[Start of Attachment]

(* ===== verification/HttpReader.v ===== *)
(** * HTTP/1: the read machine

    [HttpRingBufferTcpReadMachine] of [galay-http/kernel/http_reader.h], a template over the state it
    feeds: the machine, what it asks of a state, and the proof that octets cut into arbitrary reads are
    delivered when the state takes them turn by turn. *)

From Stdlib Require Import ZArith Lia.
From stdpp Require Import base list.
From S2P Require Import Prelude RingBuffer HttpBase.

Open Scope Z_scope.

(** What a read of the socket gives. *)
Inductive read_event : Type := Received (data : bytes) | PeerClosed | TimedOut | Disconnected | ReadFailed.

(** [setRecvError] and [onPeerClosed] *)
Definition recv_error (e : read_event) : HttpErrorCode :=
  match e with
  | TimedOut => kRecvTimeOut
  | PeerClosed | Disconnected => kConnectionClose
  | _ => kRecvError
  end.

(** The operations of a [StateT] with results of type [R]; [None] is a parse that does not return. *)
Record ReadState (S R : Type) : Type := mkReadState {
  parseFromRingBuffer : S -> option (bool * S);
  prepareRecvWindow : S -> bool * S;
  onBytesReceived : bytes -> S -> S;
  setError : HttpErrorCode -> S -> S;
  takeResult : S -> R
}.
Arguments mkReadState {S R}.
Arguments parseFromRingBuffer {S R}.
Arguments prepareRecvWindow {S R}.
Arguments onBytesReceived {S R}.
Arguments setError {S R}.
Arguments takeResult {S R}.

Section Machine.
Context {S R : Type} (ops : ReadState S R).

(** The machine over the answers of the socket: the result and the answers not asked for, or a state still
    waiting. *)
Inductive read_outcome : Type := Completed (r : R) (st : S) (later : list read_event) | Waiting (st : S).

Definition complete (st : S) (later : list read_event) : read_outcome := Completed (takeResult ops st) st later.

(** [onRead]: a read of no octets is the end of the stream. *)
Definition onRead (e : read_event) (st : S) : bool * S :=
  match e with
  | Received [] => (true, setError ops kConnectionClose st)
  | Received data => (false, onBytesReceived ops data st)
  | e => (true, setError ops (recv_error e) st)
  end.

(** [advance] and [onRead] in turn. *)
Fixpoint read_machine (events : list read_event) (st : S) : option read_outcome :=
  match parseFromRingBuffer ops st with
  | None => None
  | Some (true, st) => Some (complete st events)
  | Some (false, st) =>
      let '(window, st) := prepareRecvWindow ops st in
      if negb window then Some (complete st events)
      else
        match events with
        | [] => Some (Waiting st)
        | e :: events =>
            let '(failed, st) := onRead e st in
            if failed then Some (complete st events) else read_machine events st
        end
  end.

(** The octets that answers bring, and the answers that bring none. *)
Definition octets (events : list read_event) : bytes :=
  concat (map (fun e => match e with Received data => data | _ => [] end) events).
Definition brings_none (e : read_event) : Prop := match e with Received (_ :: _) => False | _ => True end.

Section Invariant.
(** What holds of a state that has got the octets [u]: before a parse, waiting, complete, refused by the
    parse, and refused for want of octets or of room. *)
Variables (got waits ends fails : bytes -> S -> Prop) (cut : S -> Prop) (capacity : Z).
Hypothesis got_parse : forall u st, got u st ->
  exists b st', parseFromRingBuffer ops st = Some (b, st') /\ if b : bool then ends u st' \/ fails u st' else waits u st'.
Hypothesis waits_window : forall u st, waits u st ->
  prepareRecvWindow ops st = (true, st) \/ (capacity <= 0 /\ exists st', prepareRecvWindow ops st = (false, st') /\ cut st').
Hypothesis waits_error : forall u e st, waits u st -> cut (setError ops e st).
Hypothesis waits_receive : forall u data st,
  data <> [] -> blen data <= capacity -> waits u st -> got (u ++ data) (onBytesReceived ops data st).

Lemma read_machine_sound events u st :
  got u st -> Forall (fun e => match e with Received data => blen data <= capacity | _ => True end) events ->
  exists front later out, events = front ++ later /\ read_machine events st = Some out /\
  match out with
  | Completed r st' l => l = later /\ r = takeResult ops st' /\
      (ends (u ++ octets front) st' \/ fails (u ++ octets front) st' \/
       (cut st' /\ (capacity <= 0 \/ Exists brings_none front)))
  | Waiting st' => later = [] /\ waits (u ++ octets front) st'
  end.
Proof using got_parse waits_window waits_error waits_receive.
  revert u st. induction events as [|e events IH]; intros u st Hg Hf;
    destruct (got_parse _ _ Hg) as (b & st1 & Hp & H1); cbn [read_machine]; rewrite Hp;
    (destruct b;
     [exists []; do 2 eexists; (split; [done|]); (split; [done|]); cbn [octets map concat];
      rewrite app_nil_r; (split; [done|]); (split; [done|]); destruct H1; tauto|]);
    (destruct (waits_window _ _ H1) as [Hw | (Hcap & st2 & Hw & Hc)]; rewrite Hw; cbn [negb];
     [|exists []; do 2 eexists; (split; [done|]); (split; [done|]); (split; [done|]); (split; [done|]); tauto]).
  - exists [], []. eexists. split; [done|]. split; [done|]. cbn [octets map concat]. by rewrite app_nil_r.
  - apply Forall_cons in Hf as [He Hf]. destruct (onRead e st1) as [[] st2] eqn:Er.
    + exists [e], events. eexists. split; [done|]. split; [done|]. split; [done|]. split; [done|]. right. right.
      unfold onRead in Er. destruct e as [[|c d]| | | |]; simplify_eq;
        (split; [by eapply waits_error|right; by constructor]).
    + unfold onRead in Er. destruct e as [[|c d]| | | |]; simplify_eq.
      assert (c :: d <> []) as Hne by done.
      destruct (IH _ _ (waits_receive _ _ _ Hne He H1) Hf) as (front & later & out & -> & Hr & Ho).
      exists (Received (c :: d) :: front), later, out. split; [done|]. split; [done|].
      unfold octets in *. cbn [map concat]. rewrite app_assoc. destruct out as [r st' l|st']; [|done].
      destruct Ho as (-> & -> & Ho). split; [done|]. split; [done|]. rewrite Exists_cons. tauto.
Qed.
End Invariant.

(** The octets still to come are a parameter of three stages of a state: before a parse, waiting for more,
    and done with what is left of the ring and of the stream. *)
Variables (ready waiting finished : bytes -> S -> Prop) (capacity : Z).
Hypothesis parse_turn : forall tail st, ready tail st ->
  exists b st', parseFromRingBuffer ops st = Some (b, st') /\ if b : bool then finished tail st' else waiting tail st'.
Hypothesis waiting_window : 0 < capacity -> forall tail st, waiting tail st -> prepareRecvWindow ops st = (true, st).
Hypothesis waiting_more : forall st, ~ waiting [] st.
Hypothesis waiting_receive : forall data tail st,
  data <> [] -> blen data <= capacity -> waiting (data ++ tail) st -> ready tail (onBytesReceived ops data st).

Lemma read_machine_delivers chunks st :
  Forall (fun c => c <> [] /\ blen c <= capacity) chunks -> ready (concat chunks) st ->
  exists front back st', chunks = front ++ back /\
    read_machine (map Received chunks) st = Some (Completed (takeResult ops st') st' (map Received back)) /\
    finished (concat back) st'.
Proof using parse_turn waiting_more waiting_receive waiting_window.
  revert st. induction chunks as [|c chunks IH]; intros st Hc Hr;
    destruct (parse_turn _ _ Hr) as ([] & st' & Hp & Hst).
  - exists [], [], st'. cbn [map read_machine]. by rewrite Hp.
  - by apply waiting_more in Hst.
  - exists [], (c :: chunks), st'. cbn [map read_machine]. by rewrite Hp.
  - apply Forall_cons in Hc as [[Hne Hle] Hc]. cbn [concat] in Hst.
    pose proof (waiting_window ltac:(pose proof (blen_pos c Hne); lia) _ _ Hst) as Hw. apply waiting_receive in Hst; [|done..].
    destruct (IH _ Hc Hst) as (front & back & st2 & -> & Hread & Hfin).
    exists (c :: front), back, st2. split; [done|]. split; [|done]. cbn [map read_machine]. rewrite Hp, Hw.
    cbn [negb]. unfold onRead. by destruct c.
Qed.
End Machine.
Arguments read_outcome : clear implicits.
Arguments Completed {S R}.
Arguments Waiting {S R}.

(** A ring that was emptied has room for a read, which then is all it holds. *)
Lemma receive_into_empty {B} `{ByteRingLaws B} (b : B) data :
  rb_ok b -> rb_view b = [] -> blen data <= rb_capacity b ->
  rb_ok (rb_receive data b) /\ rb_capacity (rb_receive data b) = rb_capacity b /\ rb_view (rb_receive data b) = data.
Proof.
  intros Hok Hv Hle. destruct (rb_receive_view b data Hok) as (H1 & H2 & H3).
  rewrite Hv, (@blen_nil byte), Z.sub_0_r, take_ge in H3 by (unfold blen in *; lia). done.
Qed.

Lemma write_window_open {B} `{ByteRingLaws B} (b : B) :
  rb_ok b -> rb_view b = [] -> 0 < rb_capacity b -> rb_write_iovecs b <> [].
Proof.
  intros Hok Hv Hc E. pose proof (rb_write_total b Hok) as [_ He].
  rewrite Hv, (@blen_nil byte) in He. rewrite <- (proj1 He E) in Hc. lia.
Qed.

[End of Attachment]

All that is wanted is the lines from the one containing "cbn [negb]. unfold onRead. by destruct c." through the last line of the records, restated word for word.

◆ **Solution to this problem**:
    cbn [negb]. unfold onRead. by destruct c.
Qed.
End Machine.
Arguments read_outcome : clear implicits.
Arguments Completed {S R}.
Arguments Waiting {S R}.

(** A ring that was emptied has room for a read, which then is all it holds. *)
Lemma receive_into_empty {B} `{ByteRingLaws B} (b : B) data :
  rb_ok b -> rb_view b = [] -> blen data <= rb_capacity b ->
  rb_ok (rb_receive data b) /\ rb_capacity (rb_receive data b) = rb_capacity b /\ rb_view (rb_receive data b) = data.
Proof.
  intros Hok Hv Hle. destruct (rb_receive_view b data Hok) as (H1 & H2 & H3).
  rewrite Hv, (@blen_nil byte), Z.sub_0_r, take_ge in H3 by (unfold blen in *; lia). done.
Qed.

Lemma write_window_open {B} `{ByteRingLaws B} (b : B) :
  rb_ok b -> rb_view b = [] -> 0 < rb_capacity b -> rb_write_iovecs b <> [].
Proof.
  intros Hok Hv Hc E. pose proof (rb_write_total b Hok) as [_ He].
  rewrite Hv, (@blen_nil byte) in He. rewrite <- (proj1 He E) in Hc. lia.
Qed.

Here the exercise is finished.